■ **Records shown**:
=== Begin Enclosure ===

Lemma wp_rel ps np ip ci e Q :
  c_ncli (ci_cpu ci) = 1 -> c_if (ci_cpu ci) = false ->
  (forall ci', c_ncli (ci_cpu ci') = 0 -> ci_proc ci' = ci_proc ci ->
     Q tt (St ps (Spinlock false None) np ip ci' e)) ->
  wpk (release_ptable c) (St ps (Spinlock true (Some c)) np ip ci e) Q.
Proof.
  intros Hn Hl HQ. eapply wp_release; [by apply list_lookup_insert_eq|done..|].
  rewrite list_insert_insert_eq. by apply HQ.
Qed.

Lemma wp_cur ps lk np ip ci e i Q :
  c_ncli (ci_cpu ci) = 0 -> ci_proc ci = Some i ->
  (forall ci', c_ncli (ci_cpu ci') = 0 -> ci_proc ci' = Some i ->
     Q i (St ps lk np ip ci' e)) ->
  wpk (curproc c) (St ps lk np ip ci e) Q.
Proof.
  intros Hn Hp HQ. unfold curproc. wbind.
  eapply wp_myproc; [by apply list_lookup_insert_eq|done|]. intros cs' ->.
  rewrite Hp, list_insert_insert_eq. apply wp_ret. by apply HQ.
Qed.

Lemma wp_my_in ps lk np ip ci e Q :
  c_ncli (ci_cpu ci) = 1 -> c_if (ci_cpu ci) = false ->
  Q (ci_proc ci) (St ps lk np ip ci e) -> wpk (myproc c) (St ps lk np ip ci e) Q.
Proof.
  intros. eapply wp_myproc_in; [by apply list_lookup_insert_eq|done..].
Qed.

Lemma wp_switch ps np ip ci e i p Q :
  c_ncli (ci_cpu ci) = 1 -> c_if (ci_cpu ci) = false -> ci_proc ci = Some i ->
  ps !! i = Some p -> p_state p <> RUNNING ->
  (forall ci' ia, c_ncli (ci_cpu ci') = 0 -> ci_proc ci' = None ->
     Q tt (St (<[i := switched ia p]> ps) (Spinlock false None) np ip ci' e)) ->
  wpk (sched_out c) (St ps (Spinlock true (Some c)) np ip ci e) Q.
Proof.
  intros Hn Hi Hp Hps Hst HQ.
  eapply wp_sched_out; [by apply list_lookup_insert_eq|done..|].
  rewrite list_insert_insert_eq. by apply HQ.
Qed.

(** Back to a state in which the lock is free. *)
Lemma kernel_ok_intro ps np init ci (e : E) :
  Forall (fun ci => c_ncli (ci_cpu ci) = 0) cs -> c_ncli (ci_cpu ci) = 0 ->
  table_ok ps np init (<[c := ci_proc ci]> (ci_proc <$> cs)) ->
  kernel_ok (St ps (Spinlock false None) np (Some init) ci e).
Proof.
  intros HF Hn Hok. split; [done|]. split; cbn [k_cpus].
  - by apply Forall_insert.
  - exists init. split; [done|]. by rewrite list_fmap_insert.
Qed.
End cpu.

(** Start an operation of CPU [c] from a state that satisfies the invariant. *)
Lemma kernel_ok_elim c s (P : kst E -> Prop) :
  kernel_ok s -> (c < length (k_cpus s))%nat ->
  (forall ps lk np init ci cs e, cs !! c = Some ci -> (c < length cs)%nat ->
     lk_locked lk = false -> c_ncli (ci_cpu ci) = 0 ->
     Forall (fun ci => c_ncli (ci_cpu ci) = 0) cs ->
     table_ok ps np init (ci_proc <$> cs) ->
     s = Kst ps lk np (Some init) cs e ->
     P (Kst ps lk np (Some init) (<[c := ci]> cs) e)) -> P s.
Proof.
  destruct s as [ps lk np ip cs e]. intros (Hl & HF & init & Hip & Hok) Hc HP. cbn in *. subst.
  destruct (lookup_lt_is_Some_2 _ _ Hc) as [ci Hci].
  rewrite <- (list_insert_id cs c ci) by done. eapply HP; eauto.
  by eapply (Forall_lookup_1 _ _ _ _ HF Hci).
Qed.

Definition runs (s : kst E) (c i : nat) : Prop :=
  exists ci, k_cpus s !! c = Some ci /\ ci_proc ci = Some i.

Lemma running_proc ps np init cs c ci i :
  table_ok ps np init (ci_proc <$> cs) -> cs !! c = Some ci -> ci_proc ci = Some i ->
  (ci_proc <$> cs) !! c = Some (Some i) /\
  exists p, ps !! i = Some p /\ p_state p = RUNNING /\ awake_or_asleep p.
Proof.
  intros Hok Hci Hp. assert ((ci_proc <$> cs) !! c = Some (Some i)) as Hr.
  { by rewrite list_lookup_fmap, Hci, <- Hp. }
  split; [done|]. destruct (t_run _ _ _ _ Hok _ _ Hr) as (p & Hi & Hs). exists p.
  unfold awake_or_asleep, live. by rewrite Hs.
Qed.

Lemma kernel_ok_run c i s (P : kst E -> Prop) :
  kernel_ok s -> runs s c i ->
  (forall ps lk np init ci cs e p, (c < length cs)%nat ->
     lk_locked lk = false -> c_ncli (ci_cpu ci) = 0 -> ci_proc ci = Some i ->
     Forall (fun ci => c_ncli (ci_cpu ci) = 0) cs ->
     table_ok ps np init (ci_proc <$> cs) -> (ci_proc <$> cs) !! c = Some (Some i) ->
     ps !! i = Some p -> (i < length ps)%nat -> p_state p = RUNNING -> awake_or_asleep p ->
     s = Kst ps lk np (Some init) cs e ->
     P (Kst ps lk np (Some init) (<[c := ci]> cs) e)) -> P s.
Proof.
  intros Hok (ci0 & Hci0 & Hp) HP. eapply (kernel_ok_elim c); [done|by eapply lookup_lt_Some|].
  intros ps lk np init ci cs e Hci Hlt Hl Hn HF Ht ->. cbn in Hci0.
  rewrite Hci in Hci0. injection Hci0 as <-.
  destruct (running_proc _ _ _ _ _ _ _ Ht Hci Hp) as (Hr & p & Hi & Hs & Ha).
  eapply (HP ps lk np init ci cs e p); eauto using lookup_lt_Some.
Qed.

(** Common to [yield] and [sleep]: the current process leaves the CPU. *)
Lemma table_stops ps np init run c i p p' :
  table_ok ps np init run -> run !! c = Some (Some i) -> ps !! i = Some p ->
  p_state p' = RUNNABLE \/ p_state p' = SLEEPING ->
  (p_pid p', p_parent p', p_kstack p', p_pgdir p', p_cwd p', p_name p') =
  (p_pid p, p_parent p, p_kstack p, p_pgdir p, p_cwd p, p_name p) ->
  (forall j, p_state p' = SLEEPING -> p_chan p' = Some (ChProc j) ->
     j = i /\ forall k q, ps !! k = Some q -> p_parent q = Some i -> p_state q <> ZOMBIE) ->
  table_ok (<[i := p']> ps) np init (<[c := None]> run).
Proof.
  intros Hok Hr Hi Hs Heq Hw. simplify_eq.
  destruct (t_run _ _ _ _ Hok _ _ Hr) as (q & Hq & Hst). simplify_eq.
  eapply table_move; try done.
  - unfold awake_or_asleep, live. by rewrite Hst.
  - unfold awake_or_asleep, live. destruct Hs as [-> | ->]; done.
  - destruct Hs as [-> | ->]; done.
  - eapply run_stops; [done..|]. destruct Hs as [-> | ->]; done.
Qed.

Lemma wp_yield s c i : kernel_ok s -> runs s c i ->
  wpk (yield c) s (fun _ s' => kernel_ok s').
Proof.
  intros Hok Hruns. pattern s. eapply (kernel_ok_run c i); [done..|].
  intros ps lk np init ci cs e p Hlt Hl Hn Hp HF Ht Hr Hi Hip Hs _ _. cbn beta.
  unfold yield. wbind. apply wp_acq; [done..|]. intros c1 Hn1 Hi1 Hp1.
  unfold curproc. wbind. apply wp_my_in; [done..|]. rewrite Hp1, Hp. wstep.
  wbind. eapply wp_upd; [done|].
  eapply wp_switch; [done..|by rewrite Hp1|by apply list_lookup_insert_eq|done|].
  intros c2 ia Hn2 Hp2. rewrite list_insert_insert_eq. apply kernel_ok_intro; [done..|].
  rewrite Hp2. eapply table_stops; [done..|by left|done|]. done.
Qed.

Lemma wp_wakeup s c ch : kernel_ok s -> (c < length (k_cpus s))%nat ->
  wpk (wakeup c ch) s (fun _ s' => kernel_ok s').
Proof.
  intros Hok Hc. pattern s. eapply (kernel_ok_elim c); [done..|].
  intros ps lk np init ci cs e Hci Hlt Hl Hn HF Ht _. cbn beta.
  unfold wakeup. wbind. apply wp_acq; [done..|]. intros c1 Hn1 Hi1 Hp1.
  wbind. unfold wp at 1, wakeup1, map_procs, modify. cbn.
  apply wp_rel; [done..|]. intros c2 Hn2 Hp2. apply kernel_ok_intro; [done..|].
  rewrite Hp2, Hp1, (list_insert_id (ci_proc <$> cs)) by by rewrite list_lookup_fmap, Hci.
  eapply table_woken; [done|]. apply Forall2_fmap_r, Forall_Forall2_diag, Forall_true.
  intros p. apply wake_woken.
Qed.

Lemma wp_updcpu c cs f ps lk np ip ci (e : E) Q : (c < length cs)%nat ->
  Q tt (Kst ps lk np ip (<[c := f ci]> cs) e) ->
  wpk (upd_cpu c f) (Kst ps lk np ip (<[c := ci]> cs) e) Q.
Proof.
  intros Hc HQ. unfold wp, upd_cpu, modify. cbn.
  replace (alter f c (<[c := ci]> cs)) with (<[c := f ci]> cs); [done|].
  apply list_eq. intros j. destruct (decide (c = j)) as [<-|].
  - by rewrite list_lookup_alter_eq, !list_lookup_insert_eq.
  - by rewrite list_lookup_alter_ne, !list_lookup_insert_ne.
Qed.

(** One process changes and the invariant does not see it. *)
Lemma table_same ps np init run i p p' :
  table_ok ps np init run -> ps !! i = Some p -> woken p p' -> p_parent p' = p_parent p ->
  table_ok (<[i := p']> ps) np init run.
Proof.
  intros Hok Hi Hw Hp. eapply table_woken; [done|].
  apply Forall2_same_length_lookup. rewrite length_insert. split; [done|].
  intros j q q' Hq Hq'. ins; [done|]. simplify_eq. split; [apply woken_refl|done].
Qed.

=== End Enclosure ===

■ **How to complete this task**:
Everything from the line containing "cbn in Hci0." through the line containing "- destruct Hs as [-> | ->]; done." in the material above should be retyped exactly, both ends included, and nothing more.

■ **Solution for this task**:
  intros ps lk np init ci cs e Hci Hlt Hl Hn HF Ht ->. cbn in Hci0.
  rewrite Hci in Hci0. injection Hci0 as <-.
  destruct (running_proc _ _ _ _ _ _ _ Ht Hci Hp) as (Hr & p & Hi & Hs & Ha).
  eapply (HP ps lk np init ci cs e p); eauto using lookup_lt_Some.
Qed.

(** Common to [yield] and [sleep]: the current process leaves the CPU. *)
Lemma table_stops ps np init run c i p p' :
  table_ok ps np init run -> run !! c = Some (Some i) -> ps !! i = Some p ->
  p_state p' = RUNNABLE \/ p_state p' = SLEEPING ->
  (p_pid p', p_parent p', p_kstack p', p_pgdir p', p_cwd p', p_name p') =
  (p_pid p, p_parent p, p_kstack p, p_pgdir p, p_cwd p, p_name p) ->
  (forall j, p_state p' = SLEEPING -> p_chan p' = Some (ChProc j) ->
     j = i /\ forall k q, ps !! k = Some q -> p_parent q = Some i -> p_state q <> ZOMBIE) ->
  table_ok (<[i := p']> ps) np init (<[c := None]> run).
Proof.
  intros Hok Hr Hi Hs Heq Hw. simplify_eq.
  destruct (t_run _ _ _ _ Hok _ _ Hr) as (q & Hq & Hst). simplify_eq.
  eapply table_move; try done.
  - unfold awake_or_asleep, live. by rewrite Hst.
  - unfold awake_or_asleep, live. destruct Hs as [-> | ->]; done.
  - destruct Hs as [-> | ->]; done.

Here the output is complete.